On  Oct. 25th the Maryknoll Fathers and Brothers celebrated the 100th anniversary of the founding of Maryknoll, the foreign Mission Society of the Catholic Church in the United States, in the diocese of Cheongju, thanks to the kind invitation of the bishop. The celebration took place in the cathedral parish with Cardinal Chong, the main celebrant, the Maryknoll Vicar General, the Asian Regional Superior, the apostolic delegate, 15 bishops, many priests and sisters, and over 800 lay people.  They were there to give thanks and offer congratulations to the Society.

The Cardinal, in his sermon, recounted the history of the Korean Maryknoll presence from its time in North Korea to the present--a total of 88 years, with 15 Maryknollers remaining in the country. Two priests of the Brothers of St. Luke Hwang Sok-tu Mission Society were present and  said they will be following the spirit of the Maryknoll Society and the zeal shown by the missioners. 

Bishop Chang Gabriel gave a plaque thanking the Society to the Maryknoll Vicar General and a candle to our local superior commemorating the 100th anniversary celebration.

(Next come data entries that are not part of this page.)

Lemma readsOnly_searchPosts q st lang : readsOnly (queryKey st) (searchPosts q st lang).
Proof.
  apply readsOnly_bind.
  { eapply readsOnly_weaken; [apply indexOnly_queryKey | apply readsOnly_getCategories]. }
  intros cats. apply readsOnly_forOf. intros acc c.
  destruct (Js.startsWith c _); [|apply readsOnly_ret].
  apply readsOnly_bind.
  { eapply readsOnly_weaken; [apply indexOnly_queryKey | apply readsOnly_getCategorySlugs]. }
  intros slugs. apply readsOnly_forOf. intros acc' sl.
  apply readsOnly_bind; [apply readsOnly_getPost_query|].
  intros [p|]; [|apply readsOnly_ret].
  apply readsOnly_bind; [apply readsOnly_matchesQuery|].
  intros hit. apply readsOnly_ret.
Qed.

Lemma readsOnly_collectPosts st lang : readsOnly (queryKey st) (collectPosts st lang).
Proof.
  apply readsOnly_bind.
  { eapply readsOnly_weaken; [apply indexOnly_queryKey | apply readsOnly_getCategories]. }
  intros cats. apply readsOnly_forOf. intros acc c.
  destruct (Js.startsWith c _); [|apply readsOnly_ret].
  apply readsOnly_bind.
  { eapply readsOnly_weaken; [apply indexOnly_queryKey | apply readsOnly_getCategorySlugs]. }
  intros slugs. apply readsOnly_forOf. intros acc' sl.
  apply readsOnly_bind; [apply readsOnly_getPost_query|].
  intros [p|]; apply readsOnly_ret.
Qed.

Lemma readsOnly_getRecentPosts limit st lang :
  readsOnly (queryKey st) (getRecentPosts limit st lang).
Proof.
  apply readsOnly_bind; [apply readsOnly_collectPosts|]. intros. apply readsOnly_ret.
Qed.

Lemma readsOnly_listCategory lang c st : readsOnly (queryKey st) (listCategory lang c st).
Proof.
  apply readsOnly_bind.
  { eapply readsOnly_weaken; [apply indexOnly_queryKey | apply readsOnly_getCategorySlugs]. }
  intros slugs. apply readsOnly_forOf. intros acc sl.
  apply readsOnly_bind; [apply readsOnly_getPost_query|].
  intros [p|]; apply readsOnly_ret.
Qed.
(** C4 (as the code behaves).  After the vertical step of an update the
    player's Y is at least the floor height at the new [(x, z)] plus the
    eye height; [onGround] is true exactly when the integrated Y was
    strictly below that bound, and then Y equals the bound; otherwise Y
    is the integrated Y and [onGround] is false. *)
Theorem vertical_snap_bound (p : Player.t) (delta : Q) :
  Player.isLocked p = true ->
  let a := Player.accelerate p delta in
  let p' := Player.update p delta in
  let bound :=
    Level.getFloorHeight (Player.level p) (Vector3.x (Player.position p'))
                         (Vector3.z (Player.position p')) + Player.height p in
  let y1 := Vector3.y (Player.position p) + Player.deltaY a delta in
  bound <= Vector3.y (Player.position p') /\
  (Player.onGround p' = true <-> y1 < bound) /\
  (Player.onGround p' = true -> Vector3.y (Player.position p') = bound) /\
  (Player.onGround p' = false -> Vector3.y (Player.position p') = y1).
Proof.
  intros Hl a p' bound y1.
  set (h := Player.moveHorizontal a (Player.deltaX a delta) (Player.deltaZ a delta)).
  assert (Hp' : p' = Player.moveVertical h (Player.deltaY a delta))
    by (apply update_locked; exact Hl).
  destruct (moveVertical_horizontal h (Player.deltaY a delta))
    as (Hx & Hz & _ & _ & _ & _).
  destruct (moveHorizontal_fields a (Player.deltaX a delta) (Player.deltaZ a delta))
    as (HL & Hh & Hy & _).
  fold h in HL, Hh, Hy.
  destruct (moveVertical_snap h (Player.deltaY a delta)) as [Hlow Hhigh].
  rewrite <- Hp' in Hx, Hz, Hlow, Hhigh.
  rewrite HL, Hh, Hy, <- Hx, <- Hz in Hlow, Hhigh.
  change (Player.level a) with (Player.level p) in Hlow, Hhigh.
  change (Player.height a) with (Player.height p) in Hlow, Hhigh.
  change (Vector3.y (Player.position a)) with (Vector3.y (Player.position p)) in Hlow, Hhigh.
  fold bound in Hlow, Hhigh. fold y1 in Hlow, Hhigh.
  destruct (Qlt_le_dec y1 bound) as [Hlt | Hge].
  - destruct (Hlow Hlt) as (Hy' & Hg & _).
    rewrite Hy', Hg.
    repeat split; auto; try discriminate. apply Qle_refl.
  - destruct (Hhigh Hge) as (Hy' & Hg & _).
    rewrite Hy', Hg.
    repeat split; auto; try discriminate. intro Hlt. exfalso. lra.
Qed.
(** What [PATCH /update/:id] does on the in-memory list, once the update
    object is built and holds a field *)
Lemma update_in_memory st id body update :
  useDb st = false ->
  Forall has_string_id (inMemoryTodos st) ->
  build_update body = Some update -> size update <> 0 ->
  update_todo st id body =
    match List.find (stored_under id) (inMemoryTodos st) with
    | Some t =>
        (json (PTodo (update ∪ t)),
         set_todos st
           (map (fun t => if stored_under id t then update ∪ t else t)
              (inMemoryTodos st)))
    | None => (error 404 "Not found", st)
    end.
Proof.
  intros Hmem Hall Hu Hsize. unfold update_todo.
  rewrite Hu. simpl.
  destruct (Nat.eqb_spec (size update) 0) as [| _]; [done |].
  rewrite Hmem, map_todos_string_ids by done. simpl.
  destruct (existsb (stored_under id) (inMemoryTodos st)) eqn:Hex; simpl.
  - rewrite find_todo_string_ids.
    + rewrite find_assigned by eauto using build_update_id.
      destruct (existsb_find _ _ Hex) as [t ->]. done.
    + apply Forall_map. eapply Forall_impl; [done |]. intros t Ht. simpl.
      destruct (stored_under id t);
        eauto using assign_has_string_id, build_update_id.
  - by rewrite find_existsb, map_none, set_todos_same.
Qed.

(** ** What every reachable state satisfies *)

Lemma Forall_filter_list (A : Type) (P : A -> Prop) (f : A -> bool)
    (l : list A) :
  Forall P l -> Forall P (List.filter f l).
Proof.
  induction 1 as [| a l Ha _ IH]; simpl; [done |].
  destruct (f a); auto.
Qed.

Lemma new_todo_has_string_id (now : Z) (text pr : string) :
  has_string_id (new_todo now text pr).
Proof. eexists. unfold new_todo. apply lookup_insert_eq. Qed.

Lemma handle_string_ids st (req : Request) :
  Forall has_string_id (inMemoryTodos st) ->
  Forall has_string_id (inMemoryTodos (snd (handle st req))).
Proof.
  intros Hall. destruct req as [| now body | id | id body]; simpl.
  - unfold get_todos.
    destruct (useDb st); [destruct (model_find (db st)) |]; done.
  - unfold add, catch.
    destruct (blank_task _) as [[] |]; simpl; try done.
    destruct (normalize_priority _); simpl; try done.
    destruct (to_string _); simpl; try done.
    destruct (useDb st).
    + unfold create_persistent.
      destruct (model_create _ _) as [[created d] |]; [| done].
      destruct (model_findById _ _) as [[] |]; done.
    + simpl. apply Forall_app. split; [done |].
      constructor; [apply new_todo_has_string_id | constructor].
  - unfold delete_todo.
    destruct (nonempty id); simpl; [| done].
    destruct (useDb st).
    + destruct (model_findByIdAndDelete _ _) as [[[] d] |]; done.
    + rewrite filter_todos_string_ids by done. simpl.
      by apply Forall_filter_list.
  - unfold update_todo, catch.
    destruct (build_update body) as [update |] eqn:Hu; simpl; [| done].
    destruct (size update =? 0)%nat; simpl; [done |].
    destruct (useDb st).
    + destruct (model_findByIdAndUpdate _ _ _) as [[[] d] |]; done.
    + rewrite map_todos_string_ids by done. simpl.
      assert (Forall has_string_id
                (map (fun t => if stored_under id t then update ∪ t else t)
                   (inMemoryTodos st))) as Hall'.
      { apply Forall_map. eapply Forall_impl; [done |]. intros t Ht. simpl.
        destruct (stored_under id t);
          eauto using assign_has_string_id, build_update_id. }
      destruct (existsb _ _); simpl; [| done].
      by destruct (find_todo _ _) as [[] |].
Qed.

(** Every [_id] in the in-memory list is a string. *)
Lemma reachable_string_ids st :
  reachable st -> Forall has_string_id (inMemoryTodos st).
Proof.
  induction 1 as [use d | st req _ IH]; [constructor |].
  by apply handle_string_ids.
Qed.

Lemma reachable_run st (reqs : list Request) :
  reachable st -> reachable (snd (run st reqs)).
Proof.
  revert st. induction reqs as [| req reqs IH]; intros st Hst; [done |].
  simpl. pose proof (reachable_step st req Hst) as Hstep.
  destruct (handle st req) as [r st1]. specialize (IH st1 Hstep).
  by destruct (run st1 reqs).
Qed.

(** ** Identifiers that are not stored *)

Lemma stored_under_false id (t : Obj) :
  get t "_id" <> VStr id -> stored_under id t = false.
Proof.
  unfold stored_under. destruct (get t "_id") as [| | | | s | |]; try done.
  simpl. intros Hne. apply String.eqb_neq. congruence.
Qed.

Lemma absent_existsb id (todos : list Obj) :
  Forall (fun t => get t "_id" <> VStr id) todos ->
  existsb (stored_under id) todos = false.
Proof.
  induction 1 as [| t todos Ht _ IH]; [done |]. simpl.
  by rewrite stored_under_false, IH.
Qed.

Lemma absent_kept id (todos : list Obj) :
  existsb (stored_under id) todos = false ->
  List.filter (fun t => negb (stored_under id t)) todos = todos.
Proof.
  induction todos as [| t todos IH]; [done |]. simpl.
  intros [-> Hrest]%orb_false_iff. simpl. by rewrite IH.
Qed.

Lemma kept_absent id (todos : list Obj) :
  existsb (stored_under id)
    (List.filter (fun t => negb (stored_under id t)) todos) = false.
Proof.
  induction todos as [| t todos IH]; [done |]. simpl.
  destruct (stored_under id t) eqn:Ht; simpl; [done |]. by rewrite Ht.
Qed.

Lemma delete_absent st id :
  useDb st = false -> nonempty id = true ->
  Forall has_string_id (inMemoryTodos st) ->
  existsb (stored_under id) (inMemoryTodos st) = false ->
  delete_todo st id = (error 404 "Not found", st).
Proof.
  intros Hmem Hid Hall Habs.
  rewrite (delete_in_memory st id Hmem Hid Hall). simpl.
  by rewrite absent_kept, Nat.eqb_refl, set_todos_same.
Qed.
(** * Personal Access Token client of the Hub API (internal/hub/tokens.go)

    A shallow embedding of the token client: scope validation, the five
    CRUD operations, the paged listing and the wire/domain conversion.
    The collaborators the file calls but does not define (the request
    executor [c.doRequest], [encoding/json]'s decoder, [uuid.Parse],
    [net/url]) are the fields of one record, [Externals]; every theorem
    holds for all of them. *)

From stdpp Require Import base strings list sorting gmap pretty.
From Stdlib Require Import ZArith Lia.

Local Open Scope string_scope.
Local Open Scope list_scope.

(** ** Errors and library results *)

(** What a library call returns: a value, or the message of its error. *)
Inductive outcome (A : Type) : Type :=
| Ok (a : A)
| Fail (msg : string).
Arguments Ok {A} a.
Arguments Fail {A} msg.

(** Go's [error] values, tagged by where the code obtains them. *)
Inductive error : Type :=
| InvalidScope (scope : string)   (* fmt.Errorf("invalid scope %q", scope) *)
| InvalidUUID (msg : string)      (* the error of uuid.Parse *)
| DecodeError (msg : string)      (* the error of json.Unmarshal *)
| RequestError (msg : string)     (* the error of http.NewRequest or url.Parse *)
| TransportError (msg : string).  (* the error of c.doRequest *)

(** ** JSON documents

    A request body is kept as the document [json.Marshal] produces, an
    object being the list of its members in the order they are written. *)
#[local] Unset Elimination Schemes.
Inductive json : Type :=
| JNull
| JBool (b : bool)
| JNumber (n : Z)
| JString (s : string)
| JArray (items : list json)
| JObject (members : list (string * json)).
#[local] Set Elimination Schemes.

The editorial in the Peace Weekly mentioned that in comparison to the Jesuits and the Paris Foreign Mission Society,  Maryknoll has a brief but unique history. It was established to work in Asia and went through the trying times of the First and Second World Wars, the Korean War, and the control of China by the Communists: a time of persecutions and martyrs.

Maryknoll founded the dioceses of Pyongyang, Cheongju, and Incheon, and also was present in other parts of the country. The editorial mentions that the society worked in Korea under the occupation  of the Japanese and the Communists, which made for a very difficult working environment.

In the Peace Weekly interview with Fr. Hammond, the Maryknoll local superior, he recalls an incident while he was a student in the seminary. " Maryknollers have a feeling of sorrow and regret," he said, "when we think of Pyongyang. Monsignor George Carroll, who had spent years there before being forced out, later during a talk to his seminary students  broke down crying. I remember it still very clearly," he said. "When we think of the division of the country and the war our hearts become heavy."

Maryknollers would like to see, as would all Koreans, a unified Korea again. The feelings of sorrow and anger continue to show in the different attitudes toward the North when it comes to dialoguing with the North and giving aid. What can we, who are not directly involved, do to bring about better relations with the North?  We can pray and make efforts to heal some of our own mental and emotional scars that remain since the partition of the country.